This story may seem small, but it is, in fact, a massive deal for me.

Surrender is hard when you want to control something. Anything. When your life seems spiraling out of control, you just wish to have THAT ONE THING to hold onto and be ahead of. JUST ONE THING.

My cousin Emily and I had planned a trip for just the two of us about a month ago.

She was going to surprise me by coming into town and then taking me somewhere.

I AM A PLANNER. I had two nervous breakdowns and had word vomit about things that had nothing to do with the trip. I’ve been a little stressed, to say the least.

Emily: “It’s just a trip…”

The next morning she texted and simply asked, “Are you better?”
“Yeah. I’m good.  I let it out.”

The life crisis is real, y’all.

She’s good at adapting and moving forward. I dwell.

She is the peanut to my M&M.

Ok. We were going to Niagara Falls.

Yes. We planned to stay in New York, bring our passports, and explore the Canadian side as well. We also planned to go horseback riding. We planned on adventuring to places neither of us has been.

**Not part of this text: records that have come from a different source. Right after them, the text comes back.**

(** [open(const BrokerConfig&)]. *)
Definition open (config : BrokerConfig) pb w : Status * PersistentBrokerState Q * W :=
  if writer_valid (pb_writer pb) then
    let s := mkStatus StatusCode.invalid_argument "persistent broker is already open" in
    (s, set_open_status s pb, w)
  else
  let queue_status := validate_queue_config_for_capacity (bc_queue config) Capacity in
  if negb (is_ok queue_status) then (queue_status, set_open_status queue_status pb, w)
  else if negb (bc_enable_wal config) then
    let s := mkStatus StatusCode.invalid_argument
               "persistent broker requires WAL to be enabled" in
    (s, set_open_status s pb, w)
  else
  let wal_status := validate_wal_config_for_payload (bc_wal config) sizeof_T in
  if negb (is_ok wal_status) then (wal_status, set_open_status wal_status pb, w)
  else
    let '(writer_result, w) := writer_create (bc_wal config) w in
    match writer_result with
    | Error s => (s, set_open_status s pb, w)
    | Value writer =>
        let '(pb, w) := assign_writer writer pb w in
        (Status_ok, set_open_status Status_ok pb, w)
    end.

(** [open(const WalConfig&)]. *)
Definition open_wal (wal_config : WalConfig) pb w : Status * PersistentBrokerState Q * W :=
  let q := bc_queue BrokerConfig_default in
  open (mkBrokerConfig (mkQueueConfig Capacity (qc_spin_pause_iterations q) (qc_yield_after_spin q))
          wal_config true) pb w.

(** The constructors from a configuration, which drop the status. *)
Definition of_config (config : BrokerConfig) w : PersistentBrokerState Q * W :=
  let '(_, pb, w) := open config init w in (pb, w).
Definition of_wal_config (config : WalConfig) w : PersistentBrokerState Q * W :=
  let '(_, pb, w) := open_wal config init w in (pb, w).

Definition valid pb : bool := is_ok (pb_open_status pb) && writer_valid (pb_writer pb).
Definition open_status pb : Status := pb_open_status pb.
Definition capacity : Z := Capacity.
Definition durability_mode : BrokerDurabilityMode.t := BrokerDurabilityMode.wal_before_queue.
Definition metrics_snapshot pb : BrokerMetricsSnapshot := snapshot (pb_counters pb).
Definition reset_metrics pb : PersistentBrokerState Q := pb_bump counters_reset pb.

Definition append_to_wal (value : T) (flags : Z) pb w : Status * PersistentBrokerState Q * W :=
  let message := mkMessageView (mkMessageHeader 0 0 (wrap 32 sizeof_T) flags)
                   (object_payload value) in
  let '(s, writer, w) := append message (pb_writer pb) w in
  (s, mkPersistent (pb_broker pb) writer (pb_open_status pb) (pb_counters pb), w).

(** Both [try_publish] overloads: a value of type [T] is copied either way. *)
Definition try_publish (value : T) (flags : Z) pb w
    : option (Status * PersistentBrokerState Q * W) :=
  if negb (valid pb)
  then Some (pb_open_status pb, pb_bump record_publish_failed_invalid pb, w)
  else if Broker.full (pb_broker pb)
  then Some (mkStatus StatusCode.full "broker queue is full",
             pb_bump record_publish_failed_full pb, w)
  else
    let before_offset := ww_current_offset (pb_writer pb) in
    let '(wal_status, pb, w) := append_to_wal value flags pb w in
    if negb (is_ok wal_status)
    then Some (wal_status, pb_bump record_wal_failure pb, w)
    else
      let after_offset := ww_current_offset (pb_writer pb) in
      let pb := pb_bump (record_wal_write (if after_offset >=? before_offset
                           then after_offset ⊟ before_offset else 0)) pb in
      '(publish_status, broker) ← Broker.try_publish value (pb_broker pb);
      let pb := mkPersistent broker (pb_writer pb) (pb_open_status pb) (pb_counters pb) in
      if negb (is_ok publish_status)
      then Some (mkStatus StatusCode.unknown "queue publish failed after WAL append",
                 pb_bump record_wal_failure pb, w)
      else Some (Status_ok, pb_bump record_published pb, w).

Definition try_consume pb : option (Status * option T * PersistentBrokerState Q) :=
  if negb (valid pb)
  then Some (pb_open_status pb, None, pb_bump record_consume_failed_invalid pb)
  else
    '(s, out, broker) ← Broker.try_consume (pb_broker pb);
    let pb := mkPersistent broker (pb_writer pb) (pb_open_status pb) (pb_counters pb) in
    Some (s, out,
      if is_ok s then pb_bump record_consumed pb
      else if bool_decide (code s = StatusCode.empty) then pb_bump record_consume_failed_empty pb
      else pb).

Definition flush pb w : Status * PersistentBrokerState Q * W :=
  if negb (valid pb) then (pb_open_status pb, pb_bump record_wal_failure pb, w)
  else
    let '(s, w) := writer_flush (pb_writer pb) w in
    (s, pb_bump (if is_ok s then record_wal_flush else record_wal_failure) pb, w).

Definition empty pb : bool := Broker.empty (pb_broker pb).
Definition full pb : bool := Broker.full (pb_broker pb).
Definition size_approx pb : Z := Broker.size_approx (pb_broker pb).
Definition wal_current_offset pb : Z := ww_current_offset (pb_writer pb).
Definition wal_remaining_space pb : Z := remaining_space (pb_writer pb).
Definition wal_next_sequence pb : Z := ww_next_sequence (pb_writer pb).
Definition wal_records_written pb : Z := ww_records_written (pb_writer pb).

(** The implicit destructor: of the members only the writer holds resources. *)
Definition destroy pb w : W := mmap_destroy (ww_file (pb_writer pb)) w.

(** The lambda of [replay_with_metrics]; its state is the state of the caller's
    visitor, the counters and [failure_recorded]. *)
Definition typed_visitor {St} (visitor : T -> WalRecordHeader -> St -> Status * St)
    (record : WalRecordView) (s : St * BrokerCounters * bool)
    : Status * (St * BrokerCounters * bool) :=
  let '(st, counters, failure_recorded) := s in
  if negb (span_size (rv_payload record) =? sizeof_T)
  then (mkStatus StatusCode.corrupted_record
          "WAL payload size does not match persistent broker value type",
        (st, record_recovery_failure counters, true))
  else
    let value := from_bytes (rv_payload record) in
    let '(status, st) := visitor value (rv_header record) st in
    if is_ok status then (status, (st, record_recovered_record counters, failure_recorded))
    else (status, (st, record_recovery_failure counters, true)).

Definition replay_with_metrics {St} (fuel : nat) (path : string)
    (visitor : T -> WalRecordHeader -> St -> Status * St) (s : St) (counters : BrokerCounters) w
    : outcome (Status * St * BrokerCounters * W) :=
  let '(reader_result, w) := reader_open path w in
  match reader_result with
  | Error e => Done (e, s, record_recovery_failure counters, w)
  | Value reader =>
      match replay fuel (typed_visitor visitor) (s, counters, false) reader w with
      | Done (replay_status, (s, counters, failure_recorded), reader) =>
          let counters := if negb (is_ok replay_status) && negb failure_recorded
                          then record_recovery_failure counters else counters in
          Done (replay_status, s, counters, mmap_destroy (wr_file reader) w)
      | Undefined => Undefined
      | OutOfFuel => OutOfFuel
      end
  end.

(** [replay]: the counters are local. *)
Definition replay_path {St} (fuel : nat) (path : string)
    (visitor : T -> WalRecordHeader -> St -> Status * St) (s : St) w : outcome (Status * St * W) :=
  match replay_with_metrics fuel path visitor s BrokerCounters_init w with
  | Done (st, s, _, w) => Done (st, s, w)
  | Undefined => Undefined
  | OutOfFuel => OutOfFuel
  end.
End PersistentBroker.
End PersistentBroker.

(** ** Invariant *)

(** An open broker: its queue holds [l], its file holds [log] and then [tail]. *)
Record pb_rep {Q T : Type} (Capacity : Z) `{SpscQueue Q T Capacity} `{TriviallyCopyable T}
    {W} `{PosixLaws W} (pb : PersistentBrokerState Q) (w : W)
    (l : list T) (log : list entry) (tail : list byte) : Prop := {
  pr_broker : broker_rep Capacity (pb_broker pb) l;
  pr_writer : writer_rep (pb_writer pb) w log tail;
  pr_open : is_ok (pb_open_status pb) = true;
  pr_size : sizeof_T (T:=T) <= max_payload_size }.

(** The message [append_to_wal] builds. *)
Definition pb_message {T} `{TriviallyCopyable T} (value : T) (flags : Z) : MessageView :=
  mkMessageView (mkMessageHeader 0 0 (wrap 32 sizeof_T) flags) (object_payload value).

Section PersistentProofs.
Context {Q T : Type} {Capacity : Z} `{SpscQueueLaws Q T Capacity} `{TriviallyCopyable T}.
Context {W : Type} `{PosixLaws W}.
Implicit Types (pb : PersistentBrokerState Q) (w : W) (l : list T) (log : list entry)
  (tail : list byte).
Local Abbreviation rep := (pb_rep Capacity).

Lemma pb_message_ok (v : T) flags :
  sizeof_T (T:=T) <= max_payload_size -> in_width 32 flags ->
  message_widths (pb_message v flags) /\ message_accepted (pb_message v flags) = true /\
  length (object_payload v) = Z.to_nat (sizeof_T (T:=T)).
Proof.
  intros Hs Hf. pose proof (object_payload_size v) as E. pose proof (sizeof_width (T:=T)) as Hw.
  pose proof (sizeof_pos (T:=T)). unfold max_payload_size, u32_max in Hs.
  split_and!; [by split| |unfold span_size in E; lia].
  unfold message_accepted, pb_message. cbn [mv_header mh_payload_size mv_payload].
  rewrite E, wrap_id by (split; lia). rewrite Z.eqb_refl. simpl. apply Z.leb_le.
  unfold max_payload_size, u32_max. lia.
Qed.

Lemma pb_rep_valid pb w l log tail : rep pb w l log tail -> PersistentBroker.valid pb = true.
Proof.
  intros [_ [O _ _ _ _ _] Ho _]. unfold PersistentBroker.valid, writer_valid.
  by rewrite Ho, (owns_valid _ _ _ O).
Qed.

Lemma pb_rep_bump f pb w l log tail : rep pb w l log tail -> rep (pb_bump f pb) w l log tail.
Proof. by intros []. Qed.

Lemma broker_full_spec pb w l log tail :
  rep pb w l log tail ->
  Broker.full (pb_broker pb) = (Capacity <=? Z.of_nat (length l)).
Proof.
  intros [[_ R] _ _ _]. unfold Broker.full. rewrite (q_law_full _ _ R).
  pose proof (q_law_bound _ _ R).
  destruct (Z.leb_spec Capacity (Z.of_nat (length l))); case_bool_decide; (done || lia).
Qed.

(** The byte count of the metrics is the size of the record. *)
Lemma publish_bytes wr w wr' w' log e tail tail' :
  writer_rep wr w log tail -> writer_rep wr' w' (log ++ [e]) tail' ->
  (if ww_current_offset wr' >=? ww_current_offset wr
   then ww_current_offset wr' ⊟ ww_current_offset wr else 0) = Z.of_nat (entry_size e).
Proof.
  intros R R'. pose proof (writer_rep_width _ _ _ _ R') as [_ Hw].
  rewrite (wp_offset _ _ _ _ R), (wp_offset _ _ _ _ R').
  rewrite log_bytes_snoc, length_app, length_encode in *. rewrite Z.geb_leb.
  destruct (Z.leb_spec (Z.of_nat (length (log_bytes log)))
    (Z.of_nat (length (log_bytes log) + entry_size e))); [|lia].
  rewrite wrap_id; [lia|]. split; lia.
Qed.

(** What a publish that reaches the log did. *)
Definition published_to (v : T) (flags : Z) (st : Status) pb pb' w' l log tail : Prop :=
  exists ts, let e := message_entry (Z.of_nat (length log)) ts (pb_message v flags) in
    let rest := drop (entry_size e) tail in
    entry_ok e /\ ww_file (pb_writer pb') = ww_file (pb_writer pb) /\
    ww_flush_on_append (pb_writer pb') = ww_flush_on_append (pb_writer pb) /\
    if is_ok st then rep pb' w' (l ++ [v]) (log ++ [e]) rest /\
      pb_counters pb' = record_published (record_wal_write (40 + sizeof_T (T:=T)) (pb_counters pb))
    else code st = StatusCode.io_error /\ ww_flush_on_append (pb_writer pb) = true /\
      rep pb' w' l log (encode e ++ rest) /\
      pb_counters pb' = record_wal_failure (pb_counters pb).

TO make a long story short, the day of the trip finally arrived. We were both packed and headed to the airport.
Due to bad weather, ALL OF THE AIRPORTS IN THE NORTHEAST WERE SHUT DOWN.

It was traumatizing.

We have not spent time together in a long time. She has two kids, and I have whatever I have going (a caregiver to my grandma). This was OUR trip.

She FINALLY made it to my city, and neither of us wanted to stay here. We’ve been here. She is from here, and I live here. We took off work to go AWAY. We do not want to see what we see all the time.

So. What do we do? We could spend the next few days moping at the house together.

Instead, we rented a car with no plans and went on a mini road trip.

Our first stop was Fort Walton, Florida, and we arrived late at night.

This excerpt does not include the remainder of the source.